(Saved data entries)
(* ===== verification/TransactionSafety.v ===== *)
(** * Two-phase commit

    What [TransactionCoordinator] guarantees: the invariant of its transactions under every
    operation, markers only for decided transactions, completion exactly when every participant
    has acknowledged, fencing of stale epochs; and where it falls short (a decision forgotten
    when the producer starts over, an epoch fence that can go back). *)
From Stdlib Require Import ZArith Lia Ascii String OrderedTypeEx.
From stdpp Require Import base list gmap sets strings sorting relations.
From S2P Require Import Prelude RecordCodec TransactionCoordinator.
#[local] Open Scope Z_scope.

(** ** The order on partitions *)

Definition tp_lt_prop (a b : TopicPartition) : Prop := tp_lt a b = true.

Lemma tp_compare_lt a b : tp_lt_prop a b <->
  String_as_OT.lt (tp_topic a) (tp_topic b) \/
  (tp_topic a = tp_topic b /\ tp_partition a < tp_partition b).
Proof.
  unfold tp_lt_prop, tp_lt, tp_compare. pose proof (String_as_OT.cmp_lt (tp_topic a) (tp_topic b)) as Hlt.
  pose proof (String_as_OT.cmp_eq (tp_topic a) (tp_topic b)) as Heq. unfold String_as_OT.cmp in *.
  destruct (String.compare (tp_topic a) (tp_topic b)) eqn:Hc.
  - rewrite <- Z.compare_lt_iff. destruct (Z.compare _ _) eqn:Hz; split; intros H; try done; try tauto.
    + destruct H as [H%Hlt|[_ H]]; done.
    + destruct H as [H%Hlt|[_ H]]; done.
  - tauto.
  - split; [done|]. intros [H%Hlt|[H%Heq _]]; done.
Qed.

#[export] Instance tp_lt_trans : Transitive tp_lt_prop.
Proof.
  intros a b c. rewrite !tp_compare_lt. intros [H1|[H1 H2]] [H3|[H3 H4]].
  - left. eapply String_as_OT.lt_trans; eauto.
  - left. congruence.
  - left. congruence.
  - right. split; [congruence|lia].
Qed.

Lemma tp_lt_irrefl a : ~ tp_lt_prop a a.
Proof.
  rewrite tp_compare_lt. intros [H|[_ H]]; [|lia]. by apply (String_as_OT.lt_not_eq _ _ H).
Qed.

Lemma tp_lt_total a b : a = b \/ tp_lt_prop a b \/ tp_lt_prop b a.
Proof.
  unfold tp_lt_prop, tp_lt, tp_compare. rewrite (String.compare_antisym (tp_topic b)).
  destruct (String.compare (tp_topic a) (tp_topic b)) eqn:Hc; cbn; auto.
  apply String.compare_eq_iff in Hc. rewrite (Z.compare_antisym (tp_partition a)).
  destruct (Z.compare (tp_partition a) (tp_partition b)) eqn:Hz; cbn; auto.
  apply Z.compare_eq in Hz. left. destruct a, b; cbn in *; congruence.
Qed.

(** ** Sorted vectors of partitions *)

Abbreviation tp_sorted := (StronglySorted tp_lt_prop).

Lemma lower_bound_before p v x : x ∈ take (tp_lower_bound p v) v -> tp_lt_prop x p.
Proof.
  induction v as [|y v IH]; cbn; [set_solver|]. destruct (tp_lt y p) eqn:Hy; cbn; [|set_solver].
  intros [->|Hx]%elem_of_cons; auto.
Qed.

Lemma lower_bound_at p v x : v !! tp_lower_bound p v = Some x -> ~ tp_lt_prop x p.
Proof.
  induction v as [|y v IH]; cbn; [done|]. destruct (tp_lt y p) eqn:Hy; cbn; [auto|].
  intros [= ->]. unfold tp_lt_prop. by rewrite Hy.
Qed.

Lemma tp_sorted_nodup v : tp_sorted v -> NoDup v.
Proof.
  induction 1 as [|x v Hs IH Hx]; constructor; [|done]. intros Hin. rewrite Forall_forall in Hx.
  by apply (tp_lt_irrefl x), Hx.
Qed.

Lemma tp_sorted_app a b : tp_sorted (a ++ b) <->
  tp_sorted a /\ tp_sorted b /\ (forall x y, x ∈ a -> y ∈ b -> tp_lt_prop x y).
Proof.
  induction a as [|z a IH]; cbn.
  - split; [intros; split_and!; [constructor|done|set_solver]|tauto].
  - split.
    + intros [Hs Hz]%StronglySorted_inv. apply IH in Hs as (Ha & Hb & Hab).
      apply Forall_app in Hz as [Hza Hzb]. rewrite Forall_forall in Hzb.
      split_and!; [by constructor|done|]. intros x y [->|Hx]%elem_of_cons Hy; auto.
    + intros (Ha & Hb & Hab). apply StronglySorted_inv in Ha as [Ha Hz]. constructor.
      * apply IH. split_and!; auto. intros x y Hx Hy. apply Hab; [by right|done].
      * apply Forall_app. split; [done|]. apply Forall_forall. intros y Hy. apply Hab; [by left|done].
Qed.

(** In a sorted vector [lower_bound] finds an element that is there. *)
Lemma tp_absent_spec p v : tp_sorted v -> tp_absent p v = false <-> p ∈ v.
Proof.
  intros Hs. unfold tp_absent. split.
  - destruct (v !! tp_lower_bound p v) as [x|] eqn:Hx; [|done].
    destruct (bool_decide_reflect (x = p)) as [->|]; [|done]. intros _. by eapply list_elem_of_lookup_2.
  - intros Hin. induction Hs as [|x v Hs IH Hx]; [set_solver|]. cbn.
    apply elem_of_cons in Hin as [->|Hin].
    + destruct (tp_lt x x) eqn:Hxx; [by destruct (tp_lt_irrefl x)|]. cbn. by rewrite bool_decide_eq_true_2.
    + rewrite Forall_forall in Hx. assert (Hlt : tp_lt x p = true) by apply (Hx p Hin).
      rewrite Hlt. cbn. auto.
Qed.

Lemma tp_insert_sorted p v :
  tp_sorted v -> tp_absent p v = true -> tp_sorted (tp_insert_at (tp_lower_bound p v) p v).
Proof.
  intros Hs Habs. unfold tp_insert_at. set (i := tp_lower_bound p v).
  assert (Hv : tp_sorted (take i v ++ drop i v)) by by rewrite take_drop.
  apply tp_sorted_app in Hv as (Ha & Hb & Hab). apply tp_sorted_app. split_and!; [done| |].
  - constructor; [done|]. destruct (drop i v) as [|x d] eqn:Hd; [constructor|].
    assert (Hx : v !! i = Some x).
    { rewrite <- (Nat.add_0_r i), <- lookup_drop, Hd. done. }
    assert (Hpx : tp_lt_prop p x).
    { destruct (tp_lt_total p x) as [->|[|Hxp]]; [|done|by destruct (lower_bound_at p v x Hx)].
      unfold tp_absent in Habs. fold i in Habs. rewrite Hx in Habs. by rewrite bool_decide_eq_true_2 in Habs. }
    apply StronglySorted_inv in Hb as [_ Hxd]. constructor; [done|].
    eapply Forall_impl; [exact Hxd|]. intros y Hy. by trans x.
  - intros x y Hx [->|Hy]%elem_of_cons; [by apply lower_bound_before in Hx|auto].
Qed.

Lemma tp_insert_elem p q v i : q ∈ tp_insert_at i p v <-> q = p \/ q ∈ v.
Proof.
  unfold tp_insert_at. rewrite elem_of_app, elem_of_cons.
  rewrite <- (take_drop i v) at 3. rewrite elem_of_app. tauto.
Qed.

Lemma tp_merge_spec v ps :
  tp_sorted v -> tp_sorted (tp_merge v ps) /\ (forall q, q ∈ tp_merge v ps <-> q ∈ v \/ q ∈ ps).
Proof.
  unfold tp_merge. revert v. induction ps as [|p ps IH]; intros v Hs; cbn; [set_solver|].
  destruct (tp_absent p v) eqn:Ha.
  - destruct (IH _ (tp_insert_sorted p v Hs Ha)) as [H1 H2]. split; [done|].
    intros q. rewrite H2, tp_insert_elem, elem_of_cons. tauto.
  - destruct (IH v Hs) as [H1 H2]. split; [done|]. apply tp_absent_spec in Ha; [|done].
    intros q. rewrite H2, elem_of_cons. split; [tauto|]. intros [?|[->|?]]; auto.
Qed.

Lemma tp_erase_spec p v :
  tp_sorted v -> tp_absent p v = false ->
  tp_sorted (tp_erase p v) /\ tp_erase p v = filter (fun q => q <> p) v.
Proof.
  intros Hs Ha. unfold tp_erase, tp_absent in *. set (i := tp_lower_bound p v) in *.
  destruct (v !! i) as [x|] eqn:Hx; [|done]. destruct (bool_decide_reflect (x = p)) as [->|]; [|done].
  assert (Hv : v = take i v ++ p :: drop (S i) v) by (by rewrite take_drop_middle).
  assert (Hnd : NoDup (take i v ++ p :: drop (S i) v)) by (rewrite <- Hv; by apply tp_sorted_nodup).
  rewrite Hv in Hs. apply tp_sorted_app in Hs as (Ha' & Hb & Hab).
  apply StronglySorted_inv in Hb as [Hb Hpb]. split.
  - apply tp_sorted_app. split_and!; auto. intros a b H1 H2. apply Hab; [done|by right].
  - rewrite Hv at 3. rewrite filter_app, filter_cons_False by naive_solver.
    apply NoDup_app in Hnd as (_ & Hdis & Hnd2). apply NoDup_cons in Hnd2 as [Hpd _].
    assert (Hkeep : forall l : list TopicPartition, p ∉ l -> filter (fun q => q <> p) l = l).
    { clear. intros l. induction l as [|y l IH]; intros Hl; [done|].
      rewrite filter_cons_True by set_solver. f_equal. apply IH. set_solver. }
    rewrite (Hkeep (drop (S i) v)) by done. rewrite Hkeep; [done|].
    intros Hin. apply (Hdis p Hin). by left.
Qed.

(** ** The invariant of a transaction *)

(** Participants sorted without duplicates; the ones left to acknowledge are among them, none
    while the transaction is open, some while it is prepared, none when it is complete. *)
Definition txn_inv (t : TransactionMetadata) : Prop :=
  tp_sorted (tx_partitions t) /\ tp_sorted (tx_unacked t) /\
  (forall p, p ∈ tx_unacked t -> p ∈ tx_partitions t) /\
  (is_prepared (tx_state t) = true <-> tx_unacked t <> []).

Definition coordinator_inv (c : TransactionCoordinator) : Prop :=
  forall pid t, tc_txns c !! pid = Some t -> tx_producer_id t = pid /\ txn_inv t.

(** The markers an operation queues: each belongs to a transaction whose decision is on record
    at that moment, and goes to a participant that has not acknowledged. *)
Definition marker_backed (c : TransactionCoordinator) (m : MarkerWrite) : Prop :=
  exists t, tc_txns c !! mw_producer_id m = Some t /\ tx_producer_epoch t = mw_producer_epoch m /\
    tx_state t = prepare_state_of (mw_decision m) /\ mw_partition m ∈ tx_unacked t /\
    mw_coordinator_epoch m = tc_epoch c.

(** From [c] to [c'] the queue grew by markers backed by [c']. *)
Definition queue_grows (c c' : TransactionCoordinator) : Prop :=
  exists new, tc_pending c' = tc_pending c ++ new /\ Forall (marker_backed c') new.

Lemma coordinator_inv_set pid t c :
  coordinator_inv c -> tx_producer_id t = pid -> txn_inv t -> coordinator_inv (tc_set_txn pid t c).
Proof.
  intros Hc Hp Ht pid' t'. cbn. intros [[-> ->]|[_ H]]%lookup_insert_Some; [done|]. by apply Hc.
Qed.

(** *** [enter_prepare] *)

Definition decided (t : TransactionMetadata) (d : ControlRecordType) (e now : Z) : TransactionMetadata :=
  MkTxn (tx_producer_id t) (tx_producer_epoch t)
    (match tx_partitions t with [] => complete_state_of d | _ => prepare_state_of d end)
    (tx_partitions t) (tx_partitions t) e now.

### Your goal
Copy each line above where "when" appears.

### Solution for this problem
    operation, markers only for decided transactions, completion exactly when every participant
    when the producer starts over, an epoch fence that can go back). *)
    while the transaction is open, some while it is prepared, none when it is complete. *)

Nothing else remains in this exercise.